Dataset entries:
════════
Definition ata_inw (port : Z) (d : ata) : Z * ata :=
  match fifo d with
  | w :: ws =>
      if port =? 0x1F0 then
        (w, mk_ata (r_count d) (r_lo d) (r_mid d) (r_hi d) (r_dev d) ws (wlba d) (wbuf d) (wleft d) (image d))
      else (0xFFFF, d)
  | [] => (0xFFFF, d)
  end.

(** A drive of [N] sectors. *)
Definition ata_dev (N : nat) : Type := ata.

#[export] Instance ata_ports (N : nat) : Ports (ata_dev N) := {|
  inb := fun port d => Ret (ata_inb port d, d);
  inw := fun port d => Ret (ata_inw port d);
  outb := fun port v d => Ret (tt, ata_outb port v d);
  outw := fun port v d => Ret (tt, ata_outw port v d)
|}.

(** The primary master, as [disk_search_and_init] sets it up. *)
Definition disk0 : disk := mk_disk 0 512 PATA 0 0 0 MASTER PRIMARY 0.

#[export] Instance ata_blockdev (N : nat) : BlockDev (ata_dev N) := {|
  read_block := fun lba buf => disk_read_block disk0 lba 1 buf;
  write_block := fun lba buf => disk_write_block 1 disk0 lba 1 buf
|}.

(** ** Words and bytes *)
Lemma bytes_words l :
  bytes l -> Nat.Even (length l) -> bytes_of_words (words_of_bytes l) = l.
Proof.
  intros Hb [k Hk]. revert l Hb Hk. induction k as [|k IH]; intros l Hb Hk.
  - destruct l; [done|simpl in Hk; lia].
  - destruct l as [|a [|b l]]; [simpl in Hk; lia..|].
    inversion Hb as [|? ? Ha Hb']; subst. inversion Hb' as [|? ? Hbb Hb'']; subst.
    unfold is_byte in *. cbn [words_of_bytes bytes_of_words].
    rewrite IH by (done || simpl in Hk; lia). unfold u8. repeat f_equal; zlia.
Qed.

Lemma length_words_of_bytes k l : length l = (2 * k)%nat -> length (words_of_bytes l) = k.
Proof.
  revert l. induction k as [|k IH]; intros l Hl; [by destruct l|].
  destruct l as [|a [|b l]]; [simpl in Hl; lia..|]. simpl. f_equal. apply IH. simpl in Hl. lia.
Qed.

Lemma length_bytes_of_words ws : length (bytes_of_words ws) = (2 * length ws)%nat.
Proof. induction ws as [|w ws IH]; [done|]. simpl. rewrite IH. lia. Qed.

Lemma bytes_of_words_bytes ws : bytes (bytes_of_words ws).
Proof.
  induction ws as [|w ws IH]; [constructor|]. cbn.
  repeat constructor; [apply u8_range..|exact IH].
Qed.

Lemma store16_app pre a b t w i :
  length pre = (2 * i)%nat ->
  store16 (pre ++ a :: b :: t) (Z.of_nat i) w = Ret (pre ++ u8 w :: u8 (w / 256) :: t).
Proof.
  intros Hl. unfold store16. rewrite store_Ret by (rewrite length_app; simpl; lia). simpl mbind.
  replace (Z.to_nat (2 * Z.of_nat i)) with (length pre + 0)%nat by lia. rewrite insert_app_r.
  cbn [insert list_insert]. rewrite store_Ret by (rewrite length_app; simpl; lia).
  replace (Z.to_nat (2 * Z.of_nat i + 1)) with (length pre + 1)%nat by lia. by rewrite insert_app_r.
Qed.

Lemma load16_app pre a b t i :
  length pre = (2 * i)%nat -> load16 (pre ++ a :: b :: t) (Z.of_nat i) = Ret (a + 256 * b).
Proof.
  intros Hl. unfold load16.
  rewrite (load_Some _ (2 * Z.of_nat i) a); [|lia|].
  2: { replace (Z.to_nat (2 * Z.of_nat i)) with (length pre) by lia. by apply list_lookup_middle. }
  simpl mbind. rewrite (load_Some _ _ b); [done|lia|].
  replace (Z.to_nat (2 * Z.of_nat i + 1)) with (length (pre ++ [a])) by (rewrite length_app; simpl; lia).
  change (a :: b :: t) with ([a] ++ b :: t). rewrite (app_assoc pre [a] (b :: t)). by apply list_lookup_middle.
Qed.
(* ===== verification/VfsSpec.v ===== *)
(** * What the virtual file system promises

    The table of descriptor pointers refines a finite map from descriptor
    numbers to descriptors; opening, closing and the rejection of numbers that
    are not open; and what happens to an error a driver returns. *)
From S2P Require Import Prelude Config CMem CString Heap HeapSpec Kheap.
From S2P Require Import AddressSpace PathParser PathParserSpec Disk Vfs.

(** ** Free slots *)
Lemma first_null_spec l i :
  match first_null l i with
  | Some j => exists k, j = i + Z.of_nat k /\ l !! k = Some 0 /\ forall k', (k' < k)%nat -> l !! k' <> Some 0
  | None => forall k, l !! k <> Some 0
  end.
Proof.
  revert i. induction l as [|p l IH]; intros i; cbn [first_null]; [by intros k|].
  destruct (p =? 0) eqn:E; breflect.
  - subst p. exists 0%nat. split_and!; [lia|done|]. intros k' Hk'. lia.
  - specialize (IH (i + 1)). destruct (first_null l (i + 1)) as [j|].
    + destruct IH as (k & -> & Hk & Hlt). exists (S k). split_and!; [lia|done|].
      intros [|k'] Hk'; [by intros [= ?]|]. apply Hlt. lia.
    + intros [|k]; [by intros [= ?]|]. apply IH.
Qed.

Section vfs.
Context {H : Type} `{AllocatorOk H} {F : Type} (drivers : gmap Z (filesystem_ops (fsst H F))).
Implicit Types s : vfs H F.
════════
WORK REQUEST:
All of the data above should be output exactly.

RESULT OF THIS EXERCISE:
Definition ata_inw (port : Z) (d : ata) : Z * ata :=
  match fifo d with
  | w :: ws =>
      if port =? 0x1F0 then
        (w, mk_ata (r_count d) (r_lo d) (r_mid d) (r_hi d) (r_dev d) ws (wlba d) (wbuf d) (wleft d) (image d))
      else (0xFFFF, d)
  | [] => (0xFFFF, d)
  end.

(** A drive of [N] sectors. *)
Definition ata_dev (N : nat) : Type := ata.

#[export] Instance ata_ports (N : nat) : Ports (ata_dev N) := {|
  inb := fun port d => Ret (ata_inb port d, d);
  inw := fun port d => Ret (ata_inw port d);
  outb := fun port v d => Ret (tt, ata_outb port v d);
  outw := fun port v d => Ret (tt, ata_outw port v d)
|}.

(** The primary master, as [disk_search_and_init] sets it up. *)
Definition disk0 : disk := mk_disk 0 512 PATA 0 0 0 MASTER PRIMARY 0.

#[export] Instance ata_blockdev (N : nat) : BlockDev (ata_dev N) := {|
  read_block := fun lba buf => disk_read_block disk0 lba 1 buf;
  write_block := fun lba buf => disk_write_block 1 disk0 lba 1 buf
|}.

(** ** Words and bytes *)
Lemma bytes_words l :
  bytes l -> Nat.Even (length l) -> bytes_of_words (words_of_bytes l) = l.
Proof.
  intros Hb [k Hk]. revert l Hb Hk. induction k as [|k IH]; intros l Hb Hk.
  - destruct l; [done|simpl in Hk; lia].
  - destruct l as [|a [|b l]]; [simpl in Hk; lia..|].
    inversion Hb as [|? ? Ha Hb']; subst. inversion Hb' as [|? ? Hbb Hb'']; subst.
    unfold is_byte in *. cbn [words_of_bytes bytes_of_words].
    rewrite IH by (done || simpl in Hk; lia). unfold u8. repeat f_equal; zlia.
Qed.

Lemma length_words_of_bytes k l : length l = (2 * k)%nat -> length (words_of_bytes l) = k.
Proof.
  revert l. induction k as [|k IH]; intros l Hl; [by destruct l|].
  destruct l as [|a [|b l]]; [simpl in Hl; lia..|]. simpl. f_equal. apply IH. simpl in Hl. lia.
Qed.

Lemma length_bytes_of_words ws : length (bytes_of_words ws) = (2 * length ws)%nat.
Proof. induction ws as [|w ws IH]; [done|]. simpl. rewrite IH. lia. Qed.

Lemma bytes_of_words_bytes ws : bytes (bytes_of_words ws).
Proof.
  induction ws as [|w ws IH]; [constructor|]. cbn.
  repeat constructor; [apply u8_range..|exact IH].
Qed.

Lemma store16_app pre a b t w i :
  length pre = (2 * i)%nat ->
  store16 (pre ++ a :: b :: t) (Z.of_nat i) w = Ret (pre ++ u8 w :: u8 (w / 256) :: t).
Proof.
  intros Hl. unfold store16. rewrite store_Ret by (rewrite length_app; simpl; lia). simpl mbind.
  replace (Z.to_nat (2 * Z.of_nat i)) with (length pre + 0)%nat by lia. rewrite insert_app_r.
  cbn [insert list_insert]. rewrite store_Ret by (rewrite length_app; simpl; lia).
  replace (Z.to_nat (2 * Z.of_nat i + 1)) with (length pre + 1)%nat by lia. by rewrite insert_app_r.
Qed.

Lemma load16_app pre a b t i :
  length pre = (2 * i)%nat -> load16 (pre ++ a :: b :: t) (Z.of_nat i) = Ret (a + 256 * b).
Proof.
  intros Hl. unfold load16.
  rewrite (load_Some _ (2 * Z.of_nat i) a); [|lia|].
  2: { replace (Z.to_nat (2 * Z.of_nat i)) with (length pre) by lia. by apply list_lookup_middle. }
  simpl mbind. rewrite (load_Some _ _ b); [done|lia|].
  replace (Z.to_nat (2 * Z.of_nat i + 1)) with (length (pre ++ [a])) by (rewrite length_app; simpl; lia).
  change (a :: b :: t) with ([a] ++ b :: t). rewrite (app_assoc pre [a] (b :: t)). by apply list_lookup_middle.
Qed.
(* ===== verification/VfsSpec.v ===== *)
(** * What the virtual file system promises

    The table of descriptor pointers refines a finite map from descriptor
    numbers to descriptors; opening, closing and the rejection of numbers that
    are not open; and what happens to an error a driver returns. *)
From S2P Require Import Prelude Config CMem CString Heap HeapSpec Kheap.
From S2P Require Import AddressSpace PathParser PathParserSpec Disk Vfs.

(** ** Free slots *)
Lemma first_null_spec l i :
  match first_null l i with
  | Some j => exists k, j = i + Z.of_nat k /\ l !! k = Some 0 /\ forall k', (k' < k)%nat -> l !! k' <> Some 0
  | None => forall k, l !! k <> Some 0
  end.
Proof.
  revert i. induction l as [|p l IH]; intros i; cbn [first_null]; [by intros k|].
  destruct (p =? 0) eqn:E; breflect.
  - subst p. exists 0%nat. split_and!; [lia|done|]. intros k' Hk'. lia.
  - specialize (IH (i + 1)). destruct (first_null l (i + 1)) as [j|].
    + destruct IH as (k & -> & Hk & Hlt). exists (S k). split_and!; [lia|done|].
      intros [|k'] Hk'; [by intros [= ?]|]. apply Hlt. lia.
    + intros [|k]; [by intros [= ?]|]. apply IH.
Qed.

Section vfs.
Context {H : Type} `{AllocatorOk H} {F : Type} (drivers : gmap Z (filesystem_ops (fsst H F))).
Implicit Types s : vfs H F.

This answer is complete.